Step 1: Find a suitable coffee plant
There are plenty of online nurseries that sell coffee trees and you should look for the species Coffea arabica which produces the bean we are most familiar with in North America.
Be patient with your tree and take good care of it. It needs to mature before it will flower and fruit and this could take a few years. It will take a couple months after the flowers fall off for the fruit (beans) to start growing.
Step 2: Pick the beans and husk the shell
The coffee bean itself is in the middle of the "cherry", and the fruit needs to be husked in order to get the bean out. I soaked them in water for a while to loosen the husk, but that really wasn't necessary because they were for the most part ripe.
It took me about an hour and a half to shuck them all, resulting in about 1/2 lb. of beans.

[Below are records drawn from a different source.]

(* ===== verification/JsonText.v ===== *)
(** * The JSON text of a document

    [json_value] is the reference printer, by recursion on the value.  On the
    encoding of a document whose texts are UTF-8, the visitors of [Json] print
    exactly that text. *)
From stdpp Require Import strings.
From S2P Require Import Prelude Memory Utf8 Strings Format Document Append Lifecycle Iter IterSafe Find Values Numbers Oid Dates Calendar Timegm Iso8601 DateText Decimal128 DecimalText RoundTrip Visit Validate Base64 Printf Json.
#[local] Open Scope Z_scope.

(** ** Escaping *)

(** What a byte of a string becomes; bytes from 128 on are parts of characters. *)
Definition escape_byte (b : Z) : bytes :=
  if (b =? 92) || (b =? 34) then [92; b]
  else if b =? 8 then [92; 98] else if b =? 12 then [92; 102] else if b =? 10 then [92; 110]
  else if b =? 13 then [92; 114] else if b =? 9 then [92; 116]
  else if b <? 32 then unicode_escape b
  else [b].
Definition json_escape (s : bytes) : bytes := concat (map escape_byte s).

Lemma json_escape_app s t : json_escape (s ++ t) = json_escape s ++ json_escape t.
Proof. unfold json_escape. by rewrite map_app, concat_app. Qed.

(** UTF-8 text without the two-byte form of NUL. *)
Inductive scalar_text (nul : bool) : bytes -> Prop :=
| scalar_nil : scalar_text nul []
| scalar_cons c s : scalar_value c -> c <> 0 \/ nul = true -> scalar_text nul s -> scalar_text nul (utf8_encode c ++ s).

Lemma scalar_utf8 nul s : scalar_text nul s -> utf8_string nul s.
Proof. induction 1 as [|c s Hc Hn _ IH]; [constructor|]. constructor; [by constructor | done]. Qed.

Lemma encode_bytes c : scalar_value c -> Forall is_byte (utf8_encode c) /\ (c <> 0 -> no_nul (utf8_encode c)) /\ 0 < zlen (utf8_encode c) <= 4.
Proof.
  intros Hc. unfold scalar_value in Hc. unfold utf8_encode.
  repeat match goal with |- context [if ?b then _ else _] => destruct b eqn:? end; bool_hyps;
    (split; [repeat constructor; divmod|]); (split; [intros; repeat constructor; divmod|]); rewrite ?zlen_cons; change (zlen (@nil Z)) with 0; lia.
Qed.

Lemma scalar_bytes nul s : scalar_text nul s -> Forall is_byte s.
Proof. induction 1 as [|c s Hc _ _ IH]; [constructor|]. apply Forall_app. split; [by apply encode_bytes | done]. Qed.

Lemma scalar_no_nul s : scalar_text false s -> no_nul s.
Proof. induction 1 as [|c s Hc [Hn|] _ IH]; [constructor | | done]. apply Forall_app. split; [by apply encode_bytes | done]. Qed.

(** Escaping a character is escaping its bytes. *)
Definition escape_scalar (c : Z) : bytes :=
  if c <? 128 then escape_byte c else utf8_encode c.

Lemma escape_encode c : scalar_value c -> json_escape (utf8_encode c) = escape_scalar c.
Proof.
  intros Hc. unfold scalar_value in Hc. unfold escape_scalar, utf8_encode. destruct (c <? 0x80) eqn:E0; bool_hyps.
  { replace (c <? 128) with true by lia. unfold json_escape. cbn [map concat]. by rewrite app_nil_r. }
  replace (c <? 128) with false by lia.
  assert (Hid : forall l, Forall (fun b => 128 <= b) l -> json_escape l = l).
  { induction 1 as [|b l Hb _ IH]; [done|]. change (json_escape (b :: l)) with (escape_byte b ++ json_escape l). rewrite IH.
    unfold escape_byte. repeat match goal with |- context [b =? ?k] => replace (b =? k) with false by lia end.
    by replace (b <? 32) with false by lia. }
  repeat match goal with |- context [if ?b then _ else _] => destruct b eqn:? end; bool_hyps; apply Hid; repeat constructor; divmod.
Qed.

Lemma hex_char_nz n : 0 <= n < 16 -> hex_char n <> 0.
Proof. unfold hex_char. destruct (n <? 10) eqn:E; bool_hyps; lia. Qed.

(** The bytes of a short list are not NUL. *)
Ltac not_nul := unfold no_nul; repeat (apply Forall_cons_2; [first [lia | discriminate | apply hex_char_nz; divmod]|]); apply Forall_nil_2.

Lemma escape_byte_no_nul b : 0 <= b -> no_nul (escape_byte b) /\ 1 <= zlen (escape_byte b) <= 6.
Proof.
  intros Hb. unfold escape_byte, unicode_escape, hex2.
  repeat match goal with |- context [if ?b then _ else _] => destruct b eqn:? end; bool_hyps;
    (split; [not_nul | rewrite ?zlen_app, ?zlen_cons; change (zlen (@nil Z)) with 0; lia]).
Qed.

Lemma escape_char_spec str t c : srep str t -> scalar_value c -> zlen t <= 2 ^ 28 ->
  exists str', escape_char str c = Ret str' /\ srep str' (t ++ escape_scalar c).
Proof.
  intros Hs Hc Ht. assert (H0 : 0 <= c) by (unfold scalar_value in Hc; lia). pose proof (escape_byte_no_nul c H0) as [Hnn Hl].
  assert (Happ : forall x post, no_nul x -> zlen x <= 6 -> exists str', bson_string_append str (x ++ 0 :: post) = Ret str' /\ srep str' (t ++ x)).
  { intros x post Hx Hxl. apply bson_string_append_spec; [done | done | lia]. }
  assert (Huni : forall str t, srep str t -> c <> 0 -> zlen t <= 2 ^ 28 + 1 -> exists str', bson_string_append_unichar str c = Ret str' /\ srep str' (t ++ utf8_encode c)).
  { intros str1 t1 Hs1 Hn Ht1. rewrite <- from_unichar_encode by done. apply bson_string_append_unichar_spec; [done | unfold scalar_value in Hc; lia | lia]. }
  unfold escape_char, escape_scalar. unfold escape_byte in *.
  destruct ((c =? 92) || (c =? 34)) eqn:E1.
  { assert (c = 92 \/ c = 34) by lia. replace (c <? 128) with true by lia.
    destruct (bson_string_append_c_spec str t 92 Hs) as (s1 & -> & S1); [lia | lia |]. cbn [mbind outcome_bind].
    destruct (Huni s1 _ S1) as (s2 & -> & S2); [lia | rewrite zlen_app; change (zlen [92]) with 1; lia |]. exists s2. split; [done|].
    rewrite <- app_assoc in S2. unfold utf8_encode in S2. by replace (c <? 128) with true in S2 by lia. }
  repeat match goal with
  | |- context [if ?b then bson_string_append _ ?x else _] =>
      let E := fresh "E" in destruct b eqn:E; [bool_hyps; subst c; apply (Happ (removelast x) []); [not_nul | cbn; lia]|]
  end.
  destruct (c <? 32) eqn:E7; bool_hyps.
  - replace (c <? 128) with true by lia. apply (Happ (unicode_escape c) []); [done | lia].
  - destruct (c <? 128) eqn:E8; bool_hyps; [|apply Huni; [done | lia | lia]].
    destruct (Huni str t Hs) as (s1 & -> & S1); [lia | lia |]. exists s1. split; [done|]. unfold utf8_encode in S1. by replace (c <? 128) with true in S1 by lia.
Qed.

Step 3: Dry the beans and re-husk
After you finally get them dry you'll notice that there is another husk around the bean which needs to be removed. De-husking is a major league PITA.
Step 4: Roast away!
The beans came out perfect - slightly oily, bark brown-black in color and very aromatic. The smell was amazing - more 'fruity' than the commercial beans we've roasted.
On to the grind!
Step 5: Brew!
Overall my homegrown coffee was probably better than any of the other green beans I've roasted over the years. The freshness of the beans was probably the key. Several coffee "experts" told me that it wouldn't taste good and it was a waste of time to even attempt this - that beans needed to be grown in a specific climate at such and such and altitude, etc. There is nothing quite so satisfying as proving a so-called 'expert' wrong!